As the clock ticks down on Obama's (latest) deadline for passage of his bid to take over 1/6th of our economy, many Democrats are worrying (and Republicans are hoping) that the vote won't happen before Congress leaves town next weekend for it's Easter break.  The recess will last longer than two weeks, and be the first time (other than Christmas) that they've had to spend an extended period of time back home in their districts since the August recess of last year.

Why does that worry them?  Because it was during last year's August recess that congressional town halls all across the country exploded with anger when constituents began to figure out what was in ObamaCare and started putting their representatives on the spot about it.  And given how razor thin the upcoming House vote on the Senate version of ObamaCare is likely to be, the last thing Obama and the Democrat leadership wants is for any of their wavering members to be "exposed" to the public again.

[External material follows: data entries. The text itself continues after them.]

(* ===== verification/IoContext.v ===== *)
(** * crates/io/src/context.rs: the io context over the mio driver

    [MioContext] owns a poller and a thread that polls it until a flag is set.  The
    thread's two steps (it loads the flag, it polls) interleave with the calls of
    the tasks and with the drop of the context, which sets the flag and joins the
    thread. *)

From S2P Require Import Prelude IoDriver Timewheel Sockets Mio Calls Wakeups.

Section context.
Context {A Os : Type} `{!MioNet A Os}.

(** The thread: at the test of the flag, at the poll, returned, or unwound by [unwrap]. *)
Inductive thread := AtFlag | AtPoll | Returned | Unwound.
(** The owner of the context: not dropped, in [join], dropped; [Some false] is the panic of
    [join().unwrap()]. *)
Inductive owner := Holds | Joins | Dropped (ok : bool).

Record MioContext := {
  world : World Os;
  ctx_poller : Handle;
  flag : bool;
  join_handle : thread;
  context_owner : owner;
}.

(** [MioContext::new]: the thread is spawned at its loop. *)
Definition MioContext_new (w : World Os) : World Os * res ErrorKind MioContext :=
  match fd_open w Poller (FlagsNone (A:=A)) with
  | (w, Ok poller) =>
      (w, Ok {| world := w; ctx_poller := poller; flag := false; join_handle := AtFlag;
                context_owner := Holds |})
  | (w, Err e) => (w, Err e)
  | (w, Panic) => (w, Panic)
  end.

Inductive move :=
| Turn
| Call (c : call A)
| Drop
| Join.

(** One step of the thread. *)
Definition thread_step (s : MioContext) : option MioContext :=
  match join_handle s with
  | AtFlag =>
      Some {| world := world s; ctx_poller := ctx_poller s; flag := flag s;
              join_handle := if flag s then Returned else AtPoll;
              context_owner := context_owner s |}
  | AtPoll =>
      let '(w, _, r) := fd_cntl (world s) (ctx_poller s) (CmdPollOnce (A:=A) None) in
      Some {| world := w; ctx_poller := ctx_poller s; flag := flag s;
              join_handle := match r with Ok _ => AtFlag | _ => Unwound end;
              context_owner := context_owner s |}
  | Returned | Unwound => None
  end.

(** A step of the system; [None] if it is not enabled. *)
Definition apply_move (m : move) (s : MioContext) : option MioContext :=
  match m with
  | Turn => thread_step s
  | Call c =>
      Some {| world := run_call c (world s); ctx_poller := ctx_poller s; flag := flag s;
              join_handle := join_handle s; context_owner := context_owner s |}
  | Drop =>
      match context_owner s with
      | Holds =>
          Some {| world := world s; ctx_poller := ctx_poller s; flag := true;
                  join_handle := join_handle s; context_owner := Joins |}
      | _ => None
      end
  | Join =>
      match context_owner s, join_handle s with
      | Joins, Returned =>
          Some {| world := world s; ctx_poller := ctx_poller s; flag := flag s;
                  join_handle := Returned; context_owner := Dropped true |}
      | Joins, Unwound =>
          Some {| world := world s; ctx_poller := ctx_poller s; flag := flag s;
                  join_handle := Unwound; context_owner := Dropped false |}
      | _, _ => None
      end
  end.

Definition run (ms : list move) (s : MioContext) : option MioContext :=
  foldl (λ s m, s ≫= apply_move m) (Some s) ms.

Implicit Types (s : MioContext) (ms : list move).

Lemma run_cons m ms s : run (m :: ms) s = apply_move m s ≫= run ms.
Proof.
  unfold run. simpl. destruct (apply_move m s) as [s'|]; simpl; [done|].
  by induction ms.
Qed.

(** *** The runs as calls of the driver *)

(** The calls that a run makes, the polls of the thread among them. *)
Fixpoint calls_of (ms : list move) (s : MioContext) : list (call A) :=
  match ms with
  | [] => []
  | m :: ms =>
      (match m, join_handle s with
       | Turn, AtPoll => [CCntl (ctx_poller s) (CmdPollOnce None)]
       | Call c, _ => [c]
       | _, _ => []
       end) ++ match apply_move m s with Some s => calls_of ms s | None => [] end
  end.

Lemma apply_move_poller m s s' : apply_move m s = Some s' → ctx_poller s' = ctx_poller s.
Proof.
  destruct m; simpl; unfold thread_step.
  - destruct (join_handle s); try done; [by intros [= <-]|].
    by destruct (fd_cntl (world s) (ctx_poller s) _) as [[w buf] r]; intros [= <-].
  - by intros [= <-].
  - by destruct (context_owner s); intros [=]; subst.
  - by destruct (context_owner s), (join_handle s); intros [=]; subst.
Qed.

Lemma run_calls_of ms s s' :
  run ms s = Some s' → world s' = run_calls (calls_of ms s) (world s).
Proof.
  revert s. induction ms as [|m ms IH]; intros s; [by intros [= <-]|].
  rewrite run_cons. cbn [calls_of]. destruct (apply_move m s) as [s1|] eqn:Hm; [|done].
  intros Hr. simpl in Hr. unfold run_calls. rewrite foldl_app. fold (run_calls (calls_of ms s1)).
  rewrite (IH s1 Hr). f_equal. destruct m; simpl in *.
  - unfold thread_step in Hm. destruct (join_handle s); try done; [by injection Hm as <-|].
    simpl in *. by destruct (expecting (world s) (ctx_poller s) _ _) as [[w buf] r]; injection Hm as <-.
  - by injection Hm as <-.
  - by destruct (context_owner s); simplify_eq.
  - by destruct (context_owner s), (join_handle s); simplify_eq.
Qed.

(** The calls of the tasks in a run. *)
Definition tasks_calls (ms : list move) : list (call A) :=
  omap (λ m, match m with Call c => Some c | _ => None end) ms.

To make things worse, even while they're in the process of trying to rush a vote before everyone leaves town, no one has seen any legislative language for their proposed "reconciliation amendments", (ie. the "fixes" that are supposed to make wavering Democrats feel better about voting for it). 

Amazing.

If you haven't contacted your members of Congress yet, do so before it's too late.

Filed under: 

Pelosi says they must pass ObamaCare for people to know what's in it

Believe it or not, House Speaker Nancy Pelosi, in the course of promoting passage of the Senate version of ObamaCare, said that they need to pass the bill in order for people to really know what's in the bill.

Yes, really...

“You’ve heard about the controversies within the bill, the process about the bill, one or the other.  But I don’t know if you have heard that it is legislation for the future, not just about health care for America, but about a healthier America, where preventive care is not something that you have to pay a deductible for or out of pocket.  Prevention, prevention, prevention—it’s about diet, not diabetes. It’s going to be very, very exciting. 

“But we have to pass the bill so that you can find out what is in it, away from the fog of the controversy."

We're not exactly sure why the bill would need to be "passed" in order for people to "find out what is in it".  Maybe because, once it's law, people can read it...since the US Code of Laws is actually a public document?

Filed under: 

Quote of the day: ObamaCare edition

Leave it to the always insightful Michael Barone to put things in perspective.  Case in point is his column today discussing how the Democrats have put themselves squarely in the middle of the mess they are currently in...and his take on the complaints that the reason why they can't get something done (despite their big majorities) is Republican opposition.

There's a reason it's hard to pass unpopular legislation on party-line votes. It's not the Senate rules. It's called democracy.

Exactly.  And, given the latest polls on the issue - and on the coming elections - you could take that one step further and say "public opinion".